Ils sont nombreux à se rappeler ce soir du 29 mai 1999, quand un gamin de 17 ans nommé Pascal Feindouno avait offert le titre de champion de France à son équipe des Girondins dans les dernières secondes d’un match course-poursuite face au PSG. En revanche, ils sont peut-être moins nombreux à se rappeler que si l’issue de ce championnat a connu un climax digne des meilleures séries US, c’est aussi parce que les Girondins ont remporté une semaine plus tôt un match piégeux à Lescure contre l’Olympique lyonnais qui « montait en puissance physique et avait également des arguments à faire valoir » , assure Philippe Violeau, bien installé dans l’entrejeu lors du match. « On était en fin de championnat, avec une place à conforter, donc ça a été un match plus que disputé. »
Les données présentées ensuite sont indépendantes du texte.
(* ===== verification/Cp1emu.v ===== *)
(** * Cp1emu: emulation of floating-point instructions

    cp1emu.c, dsemul.c and kernel_linkage.c of arch/mips/math-emu, and the branch
    emulation of kernel/branch.c that they use: the decoder and the execution of
    every COP1 and COP1X instruction, loads and stores, moves between the register
    files, FP branches with the instruction in their delay slot, and the frame on
    the user stack for an integer instruction in that slot.

    Both files set __mips to 4, so the MIPS IV instructions are compiled; the
    kernel is a 32-bit one without an FPU, so __mips64 is not defined and
    cop1_64bit is 0: a double is in an even register, the odd register number is
    its upper half. *)

From S2P Require Import Prelude Ieee754 FpArith FpConv FpSqrt FpTotal.
Import Ieee754 FpArith FpConv FpSqrt.

Module Cp1emu.

(** ** User memory, as get_user and put_user see it: sizes and addresses in bytes *)
Class UserMem (M : Type) := {
  get_user : Z → Z → M → option Z;
  put_user : Z → Z → Z → M → option M }.
Class UserMemLaws (M : Type) `{!UserMem M} := {
  get_range n a (m : M) v : 0 ≤ n → get_user n a m = Some v → 0 ≤ v < 2 ^ (8 * n);
  get_put_same n a v (m m' : M) : 0 ≤ n → put_user n a v m = Some m' → 0 ≤ v < 2 ^ (8 * n) → get_user n a m' = Some v;
  get_put_other n a v k b (m m' : M) : 0 ≤ n → 0 ≤ k → put_user n a v m = Some m' → b + k ≤ a ∨ a + n ≤ b → get_user k b m' = get_user k b m }.
Definition access_ok (a size : Z) : bool := (0x80000000 .& (a .| u32 (a + size))) =? 0.

(** ** The control register: ieee754_csr is an alias of fcr31 *)
Definition rm_of (w : Z) : rmode := match w `mod` 4 with 0 => RN | 1 => RZ | 2 => RD | _ => RU end.
Definition of_rm (r : rmode) : Z := match r with RN => 0 | RZ => 1 | RD => 2 | RU => 3 end.
Definition csr_of (w : Z) : csr :=
  {| rm := rm_of w; sx := (w .>> 2) `mod` 2 ^ 5; mx := (w .>> 7) `mod` 2 ^ 5; cx := (w .>> 12) `mod` 2 ^ 6;
     pad1 := (w .>> 18) `mod` 2 ^ 5; cbit := Z.testbit w 23; nod := Z.testbit w 24; pad0 := (w .>> 25) `mod` 2 ^ 7 |}.
Definition of_csr (c : csr) : Z :=
  of_rm (rm c) + sx c * 2 ^ 2 + mx c * 2 ^ 7 + cx c * 2 ^ 12 + pad1 c * 2 ^ 18 + Z.b2z (cbit c) * 2 ^ 23 + Z.b2z (nod c) * 2 ^ 24 + pad0 c * 2 ^ 25.

Definition FPU_CSR_COND : Z := 0x00800000.
Definition FPU_CSR_RSVD : Z := 0x001c0000.
Definition FPU_CSR_ALL_X : Z := 0x0003f000.
Definition FPU_CSR_ALL_E : Z := 0x00000f80.
Definition FPU_CSR_RM : Z := 3.
(** cause and sticky bit of an exception *)
Definition INV_XS : Z := 0x00010000 .| 0x00000040.
Definition DIV_XS : Z := 0x00008000 .| 0x00000020.
Definition OVF_XS : Z := 0x00004000 .| 0x00000010.
Definition UDF_XS : Z := 0x00002000 .| 0x00000008.
Definition INE_XS : Z := 0x00001000 .| 0x00000004.
Definition modeindex (v : Z) : Z := v .& FPU_CSR_RM.
Definition ieee_rm (v : Z) : Z := nth (Z.to_nat v) [0; 1; 3; 2] 0.
Definition mips_rm (v : Z) : Z := nth (Z.to_nat v) [0; 1; 3; 2] 0.
Definition fpucondbit (i : Z) : Z :=
  nth (Z.to_nat i) [0x00800000; 0x02000000; 0x04000000; 0x08000000; 0x10000000; 0x20000000; 0x40000000; 0x80000000] 0.

(** ** Instruction fields *)
Definition MIPSInst_OPCODE (x : Z) : Z := x .>> 26.
Definition MIPSInst_RS (x : Z) : Z := (x .& 0x03e00000) .>> 21.
Definition MIPSInst_RT (x : Z) : Z := (x .& 0x001f0000) .>> 16.
Definition MIPSInst_RD (x : Z) : Z := (x .& 0x0000f800) .>> 11.
Definition MIPSInst_FUNC (x : Z) : Z := x .& 0x3f.
Definition MIPSInst_SIMM (x : Z) : Z := let i := x .& 0xffff in if 0x8000 <=? i then i - 0x10000 else i.
Definition MIPSInst_JTARGET (x : Z) : Z := x .& 0x03ffffff.
Definition MIPSInst_FFMT (x : Z) : Z := (x .& 0x01e00000) .>> 21.
Definition MIPSInst_FT : Z → Z := MIPSInst_RT.
Definition MIPSInst_FS : Z → Z := MIPSInst_RD.
Definition MIPSInst_FD (x : Z) : Z := (x .& 0x000007c0) .>> 6.
Definition MIPSInst_FR : Z → Z := MIPSInst_RS.
Definition MIPSInst_FMA_FFMT (x : Z) : Z := x .& 3.

(** enum major_op *)
Abbreviation spec_op := 0.
Abbreviation bcond_op := 1.
Abbreviation j_op := 2.
Abbreviation jal_op := 3.
Abbreviation beq_op := 4.
Abbreviation bne_op := 5.
Abbreviation blez_op := 6.
Abbreviation bgtz_op := 7.
Abbreviation cop0_op := 16.
Abbreviation cop1_op := 17.
Abbreviation cop2_op := 18.
Abbreviation cop1x_op := 19.
Abbreviation beql_op := 20.
Abbreviation bnel_op := 21.
Abbreviation blezl_op := 22.
Abbreviation bgtzl_op := 23.
Abbreviation jalx_op := 29.
Abbreviation lwc1_op := 49.
Abbreviation ldc1_op := 53.
Abbreviation swc1_op := 57.
Abbreviation sdc1_op := 61.
(** enum spec_op *)
Abbreviation movc_op := 1.
Abbreviation jr_op := 8.
Abbreviation jalr_op := 9.
(** enum rt_op *)
Abbreviation bltz_op := 0.
Abbreviation bgez_op := 1.
Abbreviation bltzl_op := 2.
Abbreviation bgezl_op := 3.
Abbreviation bltzal_op := 16.
Abbreviation bgezal_op := 17.
Abbreviation bltzall_op := 18.
Abbreviation bgezall_op := 19.
Abbreviation bposge32_op := 28.
(** enum cop_op *)
Abbreviation mfc_op := 0.
Abbreviation cfc_op := 2.
Abbreviation mtc_op := 4.
Abbreviation ctc_op := 6.
Abbreviation bc_op := 8.
(** enum bcop_op *)
Abbreviation bcf_op := 0.
Abbreviation bct_op := 1.
Abbreviation bcfl_op := 2.
Abbreviation bctl_op := 3.
(** enum cop1_fmt *)
Abbreviation s_fmt := 0.
Abbreviation d_fmt := 1.
Abbreviation w_fmt := 4.
(** enum cop1_sdw_func *)
Abbreviation fadd_op := 0.
Abbreviation fsub_op := 1.
Abbreviation fmul_op := 2.
Abbreviation fdiv_op := 3.
Abbreviation fsqrt_op := 4.
Abbreviation fabs_op := 5.
Abbreviation fmov_op := 6.
Abbreviation fneg_op := 7.
Abbreviation fround_op := 12.
Abbreviation ftrunc_op := 13.
Abbreviation fceil_op := 14.
Abbreviation ffloor_op := 15.
Abbreviation fmovc_op := 17.
Abbreviation fmovz_op := 18.
Abbreviation fmovn_op := 19.
Abbreviation frecip_op := 21.
Abbreviation frsqrt_op := 22.
Abbreviation fcvts_op := 32.
Abbreviation fcvtd_op := 33.
Abbreviation fcvtw_op := 36.
Abbreviation fcmp_op := 48.
(** enum cop1x_func *)
Abbreviation lwxc1_op := 0.
Abbreviation ldxc1_op := 1.
Abbreviation pfetch_op := 7.
Abbreviation swxc1_op := 8.
Abbreviation sdxc1_op := 9.
Abbreviation madd_s_op := 32.
Abbreviation madd_d_op := 33.
Abbreviation msub_s_op := 40.
Abbreviation msub_d_op := 41.
Abbreviation nmadd_s_op := 48.
Abbreviation nmadd_d_op := 49.
Abbreviation nmsub_s_op := 56.
Abbreviation nmsub_d_op := 57.
(** Signals *)
Abbreviation SIGILL := 4.
Abbreviation SIGFPE := 8.
Abbreviation SIGBUS := 10.
Abbreviation SIGSEGV := 11.

(** ** State *)
Record pt_regs := { regs : list Z; cp0_epc : Z; cp0_cause : Z }.
Record fpu := { fprs : list Z; fcr31 : Z }.
Definition CAUSEF_BD : Z := 2 ^ 31.
Definition in_bd (x : pt_regs) : bool := truthy (cp0_cause x .& CAUSEF_BD).
Definition gpr (x : pt_regs) (n : Z) : Z := nth (Z.to_nat n) (regs x) 0.
Definition set_gpr (n v : Z) (x : pt_regs) : pt_regs := {| regs := <[Z.to_nat n := v]> (regs x); cp0_epc := cp0_epc x; cp0_cause := cp0_cause x |}.
Definition set_epc (v : Z) (x : pt_regs) : pt_regs := {| regs := regs x; cp0_epc := v; cp0_cause := cp0_cause x |}.
Definition set_cause (v : Z) (x : pt_regs) : pt_regs := {| regs := regs x; cp0_epc := cp0_epc x; cp0_cause := v |}.
Definition clear_bd (x : pt_regs) : pt_regs := set_cause (Z.ldiff (cp0_cause x) CAUSEF_BD) x.
Definition fpr (c : fpu) (n : Z) : Z := nth (Z.to_nat n) (fprs c) 0.
Definition set_fpr (n v : Z) (c : fpu) : fpu := {| fprs := <[Z.to_nat n := v]> (fprs c); fcr31 := fcr31 c |}.
Definition set_fcr31 (v : Z) (c : fpu) : fpu := {| fprs := fprs c; fcr31 := v |}.

(** cop1_64bit is 0 *)
Definition SIFROMREG (c : fpu) (x : Z) : Z := if Z.even x then u32 (fpr c x) else u32 (fpr c (Z.ldiff x 1) .>> 32).
Definition SITOREG (si x : Z) (c : fpu) : fpu :=
  let x' := Z.ldiff x 1 in
  set_fpr x' (if Z.even x then ((fpr c x' .>> 32) .<< 32) .| u32 si
              else (u64 (fpr c x' .<< 32) .>> 32) .| u64 (si .<< 32)) c.
Definition DIFROMREG (c : fpu) (x : Z) : Z := fpr c (Z.ldiff x 1).
Definition DITOREG (di x : Z) (c : fpu) : fpu := set_fpr (Z.ldiff x 1) di c.
Definition SPFROMREG (c : fpu) (x : Z) : fl := of_bits SP (SIFROMREG c x).
Definition SPTOREG (v : fl) (x : Z) (c : fpu) : fpu := SITOREG (bits SP v) x c.
Definition DPFROMREG (c : fpu) (x : Z) : fl := of_bits DP (DIFROMREG c x).
Definition DPTOREG (v : fl) (x : Z) (c : fpu) : fpu := DITOREG (bits DP v) x c.

(** A library call: it reads and writes ieee754_csr. *)
Definition run {A} (f : csr → option (A * csr)) (c : fpu) : option (A * fpu) :=
  '(a, k) ← f (csr_of (fcr31 c)); Some (a, set_fcr31 (of_csr k) c).
Definition ieee754_cxtest (c : fpu) (n : Z) : bool := truthy (cx (csr_of (fcr31 c)) .& n).
Definition pending (w : Z) : bool := truthy (((w .>> 5) .& w) .& FPU_CSR_ALL_E).

(** ** fpu_emu *)
Inductive rv := RVs (v : fl) | RVd (v : fl) | RVw (w : Z) | RVcond (b : bool).
Definition copcsr (c : fpu) : Z :=
  (if ieee754_cxtest c INEXACT then INE_XS else 0) .| (if ieee754_cxtest c UNDERFLOW then UDF_XS else 0)
  .| (if ieee754_cxtest c OVERFLOW then OVF_XS else 0) .| (if ieee754_cxtest c ZERO_DIVIDE then DIV_XS else 0)
  .| (if ieee754_cxtest c INVALID_OPERATION then INV_XS else 0).
Definition cmptab (i : Z) : Z :=
  nth (Z.to_nat i) [0; CUN; CEQ; CEQ .| CUN; CLT; CLT .| CUN; CLT .| CEQ; (CLT .| CEQ) .| CUN] 0.

Definition frecip (F : format) (c : csr) (d : fl) : option (fl * csr) := fdiv F c (fone F false) d.
Definition fpemu_sp_rsqrt (c : csr) (d : fl) : option (fl * csr) := '(q, c) ← ieee754sp_sqrt c d; fdiv SP c (fone SP false) q.
Definition fpemu_dp_rsqrt (c : csr) (d : fl) : option (fl * csr) := '(q, c) ← ieee754dp_sqrt c d; fdiv DP c (fone DP false) q.

(** The cases of s_fmt and d_fmt are the same code with the functions of the format. *)
Record fmt := {
  f_format : format; f_read : fpu → Z → fl; f_rv : fl → rv;
  f_sqrt : csr → fl → option (fl * csr); f_rsqrt : csr → fl → option (fl * csr);
  f_cvts : option (csr → fl → option (rv * csr)); f_cvtd : option (csr → fl → option (rv * csr));
  f_tint : csr → fl → Z * csr }.
Definition fmt_s : fmt := {|
  f_format := SP; f_read := SPFROMREG; f_rv := RVs; f_sqrt := ieee754sp_sqrt; f_rsqrt := fpemu_sp_rsqrt;
  f_cvts := None; f_cvtd := Some (λ c x, '(v, c) ← ieee754dp_fsp c x; Some (RVd v, c)); f_tint := ieee754sp_tint |}.
Definition fmt_d : fmt := {|
  f_format := DP; f_read := DPFROMREG; f_rv := RVd; f_sqrt := ieee754dp_sqrt; f_rsqrt := fpemu_dp_rsqrt;
  f_cvts := Some (λ c x, let '(v, c) := ieee754sp_fdp c x in Some (RVs v, c)); f_cvtd := None; f_tint := ieee754dp_tint |}.

(** What the decoder yields: return at once, or the value, the new csr bits and the context. *)
Inductive dec := DRet (sig : Z) | DVal (v : rv) (rcsr : Z) (c : fpu).
Definition csr_op (f : csr → option (rv * csr)) (c : fpu) : option dec :=
  '(v, c) ← run f c; Some (DVal v (copcsr c) c).
Definition as_rv (mk : fl → rv) (r : option (fl * csr)) : option (rv * csr) := '(v, c) ← r; Some (mk v, c).
Definition fpu_compare (fm : fmt) (ir : Z) (c : fpu) : option dec :=
  let cmpop := MIPSInst_FUNC ir - fcmp_op in
  let sig := truthy (cmpop .& 8) in
  '(b, c) ← run (λ k, Some (fcmp (f_format fm) k (f_read fm c (MIPSInst_FS ir)) (f_read fm c (MIPSInst_FT ir)) (cmptab (cmpop .& 7)) sig)) c;
  Some (DVal (RVcond b) (if sig && ieee754_cxtest c INVALID_OPERATION then INV_XS else copcsr c) c).
Definition fpu_decode (fm : fmt) (xcp : pt_regs) (ir : Z) (c : fpu) : option dec :=
  let F := f_format fm in
  let fs := f_read fm c (MIPSInst_FS ir) in
  let ft := f_read fm c (MIPSInst_FT ir) in
  let func := MIPSInst_FUNC ir in
  let binop f := csr_op (λ k, as_rv (f_rv fm) (f k fs ft)) c in
  let unop f := csr_op (λ k, as_rv (f_rv fm) (f k fs)) c in
  let move := Some (DVal (f_rv fm fs) 0 c) in
  if func =? fadd_op then binop (fadd F) else
  if func =? fsub_op then binop (fsub F) else
  if func =? fmul_op then binop (fmul F) else
  if func =? fdiv_op then binop (fdiv F) else
  if func =? fsqrt_op then unop (f_sqrt fm) else
  if func =? frsqrt_op then unop (f_rsqrt fm) else
  if func =? frecip_op then unop (frecip F) else
  if func =? fmovc_op then
    let cond := fpucondbit (MIPSInst_FT ir .>> 2) in
    if negb (Bool.eqb (truthy (fcr31 c .& cond)) (truthy (MIPSInst_FT ir .& 1))) then Some (DRet 0) else move
  else if func =? fmovz_op then if negb (gpr xcp (MIPSInst_FT ir) =? 0) then Some (DRet 0) else move
  else if func =? fmovn_op then if gpr xcp (MIPSInst_FT ir) =? 0 then Some (DRet 0) else move
  else if func =? fabs_op then unop (λ k x, Some (fabs F k x)) else
  if func =? fneg_op then unop (λ k x, Some (fneg F k x)) else
  if func =? fmov_op then Some (DVal (f_rv fm fs) (copcsr c) c) else
  if func =? fcvts_op then match f_cvts fm with None => Some (DRet SIGILL) | Some f => csr_op (λ k, f k fs) c end else
  if func =? fcvtd_op then match f_cvtd fm with None => Some (DRet SIGILL) | Some f => csr_op (λ k, f k fs) c end else
  if func =? fcvtw_op then csr_op (λ k, let '(w, k) := f_tint fm k fs in Some (RVw w, k)) c else
  if (fround_op <=? func) && (func <=? ffloor_op) then
    csr_op (λ k, let '(w, k') := f_tint fm (with_rm k (rm_of (ieee_rm (modeindex func)))) fs in Some (RVw w, with_rm k' (rm k))) c
  else if fcmp_op <=? func then fpu_compare fm ir c
  else Some (DRet SIGILL).
Definition fpu_decode_w (ir : Z) (c : fpu) : option dec :=
  let x := s32 (SIFROMREG c (MIPSInst_FS ir)) in
  let func := MIPSInst_FUNC ir in
  if func =? fcvts_op then csr_op (λ k, as_rv RVs (ieee754sp_fint k x)) c else
  if func =? fcvtd_op then csr_op (λ k, as_rv RVd (ieee754dp_fint k x)) c
  else Some (DRet SIGILL).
De fait, si Marseille et Bordeaux se tirent la bourre pour la victoire finale (un point d’écart les sépare au classement), Lyon, planqué juste derrière, fait office d’épouvantail, n’ayant abandonné ses minces espoirs de course au titre que quelques journées auparavant face à… Marseille. Un 0-0 qui ne faisait l’affaire de personne, surtout pas celle de l’OM qui éprouvait alors toutes les peines à relancer correctement la machine dans une fin de saison éreintante. Même son de cloche du côté de Bordeaux, d’ailleurs. « Je me souviens qu’on était restés sur quelques contre-performances un peu plus tôt. On aurait pu se mettre à l’abri. Finalement, on n’a pas fait ce qu’il fallait, notamment face à Lorient chez nous qui était dernier du championnat. Le moindre faux pas était décisif pour l’une ou l’autre des deux équipes » , lâche Romain Ferrier, désormais entraîneur des U15 du Stade rennais. François Grenet enchaîne : « Quand on reçoit le troisième, on se dit que ça va être compliqué, qu’il va falloir s’arracher. » Surtout quand on sait que l’Olympique lyonnais avaient également tapé Marseille et Bordeaux en phase aller de championnat, à Gerland.
Un troupeau de bœufs et un miracle
D’après ce même Grenet, les Girondins avaient alors un rituel pour intimider leurs adversaires, comme une sorte de haka appliqué au football. « Tu le vois, le tunnel de Lescure ? On laissait partir les équipes devant, on se regroupait en haut du tunnel depuis le paddock et on faisait tout le tunnel en courant, en gueulant, en s’encourageant jusqu’à ce qu’on se positionne sur le terrain. Un troupeau de bœufs. Pour impressionner. Peut-être que les adversaires se foutaient de notre gueule, mais on voulait dire qu’on était chez nous et qu’il fallait venir nous secouer. » Peine perdue. Patrice Carteron, latéral droit de l’OL durant ce match, ne se rappelle pas d’une telle prestation depuis le Congo, où il entraîne le Tout Puissant Mazembe. La causerie d’avant-match de Bernard Lacombe, elle, avait bien été imprimée : « On savait que Bernabia et Micoud aimaient beaucoup rentrer à l’intérieur, à faire des une-deux dans l’axe pour aller chercher Sylvain Wiltord, par exemple. Pas des joueurs de débordement, donc on avait eu la consigne, en tant que latéraux, de leur offrir les côtés pour ne pas qu’ils puissent trouver les espaces pour nous déséquilibrer dans l’axe. »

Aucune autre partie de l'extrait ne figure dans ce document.